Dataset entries
━━━━━━━━━━━━━━━━

(* ===== verification/Prelude.v ===== *)
(** * Ann: a verification development

    Ann is a small operating system for AMD64 (src/src/): a boot sector, a
    second-stage loader, a kernel with demand copying of forked address spaces,
    round-robin scheduling, interrupts, a VGA console with a command monitor,
    a C library shared with user programs, and a set of test programs.  This
    library models the C code as executable functions and proves it correct,
    from the list macros up to a refinement theorem: user programs on the
    kernel behave as processes with private memories.

    ** The program and its model

    The boot sector (kernel/boot/boot.S, main.c) collects the memory map of the
    BIOS and reads the loader from disk with the ATA driver
    (kernel/lib/disk/ata.c); the loader (kernel/loader/loader.c) reads the
    kernel, builds its page tables and page array and enters long mode; the
    kernel (kernel/kernel.c) takes these over, initialises its components and
    schedules tasks.  From then on code runs only in interrupt handlers
    (kernel/interrupt/interrupt.c), which call the task manager (kernel/task.c),
    the system calls (kernel/syscall.c), the page manager
    (kernel/lib/memory/map.c) and, for the keyboard, the monitor
    (kernel/monitor.c).

    A C function is a computation of the state and error monad [M] below: it
    returns its value and the new state, or [EPanic] (an assertion or [panic]),
    [EUndef] (a NULL pointer or an index outside an array) or [EFuel] (the bound
    of a loop on hardware or user data was reached).  [wp] is total correctness,
    [wpe] a result or an error with a stated cause.  Integers are [Z] with the
    wrap-around of their width written out ([u8] .. [u64], [i8] .. [i64]); memory
    is a function from physical addresses to bytes (Memory.v), and page tables
    are bytes in it.

    The files, in dependency order, with the code each one models:
    - Prelude: the monad, machine widths, loops, [wp], automation, hint database;
      Memory: byte memory, little-endian access, block fill and move.
    - Queue: the LIST macros of stdlib/queue.h on links as the code has them,
      and [lrep], the list they represent; QueueFamilies: the other families of
      queue.h, with QueueProofs, QueueInstances (one interface of operations
      and laws, an instance per family) and QueueTheorems.
    - Mmu: mmu.h, layout.h, util.h.  Cstring: stdlib/string.c, stdlib/stdlib.c.
    - Console: the interface [Console]/[ConsoleLaws] through which the kernel
      prints, and the text [format] a printf call stands for; Terminal:
      terminal.c, which implements it.
    - Map: map.c.  Walk: the processor's translation [translate], which is the
      specification of map.c.  MapWf: the invariant [wf] of page tables and
      counters, over ghost labels of the tables.  AllocProofs, LookupProofs,
      InsertProofs, KmapProofs: every operation of map.c preserves it and does
      what it should to [translate].
    - Gdt: misc/gdt.h and the processor's reading of descriptors.  Context:
      interrupt_entry.S and the restoring code of [task_run], as instructions of
      a small machine.
    - Task: task.c; SchedProofs (schedule), DestroyProofs (the four loops of
      task_destroy), TaskProofs (the invariant [kwf] of the task table).
    - Syscall: syscall.c; ForkProofs.  Thread: thread.c.  Monitor: monitor.c.
    - Interrupt: interrupt.c, timer.c, keyboard.c; FaultProofs (copy on write).
    - IsolationProofs: what a task can observe of the kernel's state (its bytes,
      rights, registers) and that the operations keep it for other tasks.
    - TrapProofs, MonitorProofs: the invariant [kinv] of the running system and
      that every handler keeps it, with its effect on every task.
    - LoadProofs, CreateProofs, ThreadProofs: loading ELF segments, creating
      tasks and threads.  InitProofs: [interrupt_init] and the state [booted]
      after [kernel_init_mmap].
    - SystemProofs: [interrupt_handler] as a whole, the steps of the machine
      (interrupts and stores of user programs) and the reachable states.
    - Demo, LoadDemo: a small concrete machine and a program image in it, used
      to instantiate the theorems.
    - Ata: ata.c against the class [AtaDevice]/[AtaLaws] of drives, with a
      concrete drive in AtaTheorems.  Boot: boot/main.c.  BootEntry: boot.S as
      instructions of a small machine, and the whole boot sector.  Loader:
      loader.c; LoaderProofs.  Kernel: kernel.c, cpu.c.
    - TakeoverProofs: the memory the loader hands over ([handed]) and that
      [kernel_init_mmap] turns it into [booted]; HandedDemo: such a memory.
    - TermTypes: the types and bounds of the terminal's state.
    - User: the programs of user/ as interaction trees whose events are the
      instruction [int], loads and stores.  Process: a world of processes with
      private memories, without a kernel.  ProgramProofs: what a program prints
      as a process, one rule per event.  Session: the machine with a program in
      every task, and the simulation of its steps by the world of Process.
    - the files ending in Theorems hold the theorems and their instances.

    ** What the theorems show

    - UserTheorems: every run of user programs on the kernel is a run of the
      world of processes; what a program prints there it prints on the kernel,
      under any schedule; what each test program prints and how it ends.
    - SystemTheorems: in every state reachable by interrupts and user stores the
      invariant holds; a store of one task is seen by no other; an interrupt
      leaves memory and registers of the tasks as they were, except as the
      system call, fault or command asks; every interrupt resumes a task or
      stops for one of the listed reasons.
    - MainTheorems: kernel_init_mmap takes over the loader's page tables,
      configuration and page array; kernel_main, from its first instruction,
      leads into the states of SystemTheorems or panics.
    - StartTheorems: task_create, thread_create, interrupt_init, and the rest of
      kernel_main after kernel_init_mmap; a kernel thread whose function returns
      stops the machine.
    - ProcTheorems, TaskTheorems: fork gives a copy-on-write image or undoes
      everything; a write fault gives a private copy; task_destroy returns the
      whole address space and nothing else; schedule picks the first READY task
      in cyclic order and passes over a READY task at most 1023 times.
    - MemTheorems: insert, remove, lookup and the reference counters against the
      processor's translation.
    - Context: the entry stubs save exactly the interrupted state and task_run
      restores it.  Gdt: descriptors are read as they were built.  TermTypes:
      every operation of the terminal keeps its types and stays in the buffer.
    - ScreenTheorems, LibTheorems: the screen shows the last rows of the printed
      text, output never touches the command line; the list macros implement
      lists; string functions; address layout.
    - AtaTheorems, BootTheorems, LoaderTheorems, KernelTheorems: polling ends
      with the drive's first decisive status; reads copy the right sectors; the
      boot sector, from its first instruction (BootEntry), stores the memory map,
      enters protected mode and loads the loader; the loader finds the memory, lists the
      available pages, maps its sections, builds the descriptors and sets the
      control registers; the kernel widens the page array in place.

    ** Bounds and fuel

    Loops over arrays and tables are loops over their index lists, so they need
    no fuel.  The number of digits of a printed number is at most 64
    ([show_u_value] shows that is enough).  Polling the drive has a fuel argument
    that the laws of the drive bound; segment loads use [segment_fuel], which is
    the number of sectors.  Program headers are at most 65536 since the count is
    16 bits wide.  The string of the puts system call is read up to 65536
    characters; a longer one is reported as [EFuel].  The memory map of the BIOS
    has at most [record_max] records, more than the 16-bit offset can address;
    the keyboard controller is polled [poll_max] times, which the theorem bounds.

    ** Assumptions

    Translation caches are coherent with the tables except as the code flushes
    them (map.c's invlpg calls are logged); the processor's accessed and dirty
    bits are not modelled; one processor, interrupts disabled inside handlers, as
    the code sets them up.  Addresses chosen by the linker, the result of cpuid,
    the BIOS and the contents of the disk are parameters.

    ** Not modelled

    - loader/entry.S and loader/long_mode.S, which set the stack and the segment
      registers and jump; the GDT register that kernel_init_mmap reloads.
    - The step from loader_main to [handed].  The loader's mappings, page list
      and descriptors are verified one by one (LoaderTheorems), but the run as a
      whole has no defined result to start from: with less than 4 GB of memory
      it accesses the page array out of bounds for the APIC page
      ([map_section_out_of_bounds]), with more than 2 GB its page2pa gives wrong
      addresses ([page2pa_sign_extends]).  So [handed] is the hypothesis of the
      theorems about kernel_main.
    - The stack of a kernel thread while it runs; the values user programs keep
      in registers across interrupts are the saved contexts (Context, and the
      isolation theorems), not part of the programs of User.
    - rdmsr, wrmsr, rrsp of asm.h and the constants of device headers that no
      code uses. *)

From Stdlib Require Export ZArith Lia.
From stdpp Require Export base list functions strings numbers sets gmap.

━━━━━━━━━━━━━━━━

### Aim of the task
Search the entries above for the string "most". Copy each line in which it appears.

### Completed exercise
      in cyclic order and passes over a READY task at most 1023 times.
    no fuel.  The number of digits of a printed number is at most 64
    the number of sectors.  Program headers are at most 65536 since the count is
    has at most [record_max] records, more than the 16-bit offset can address;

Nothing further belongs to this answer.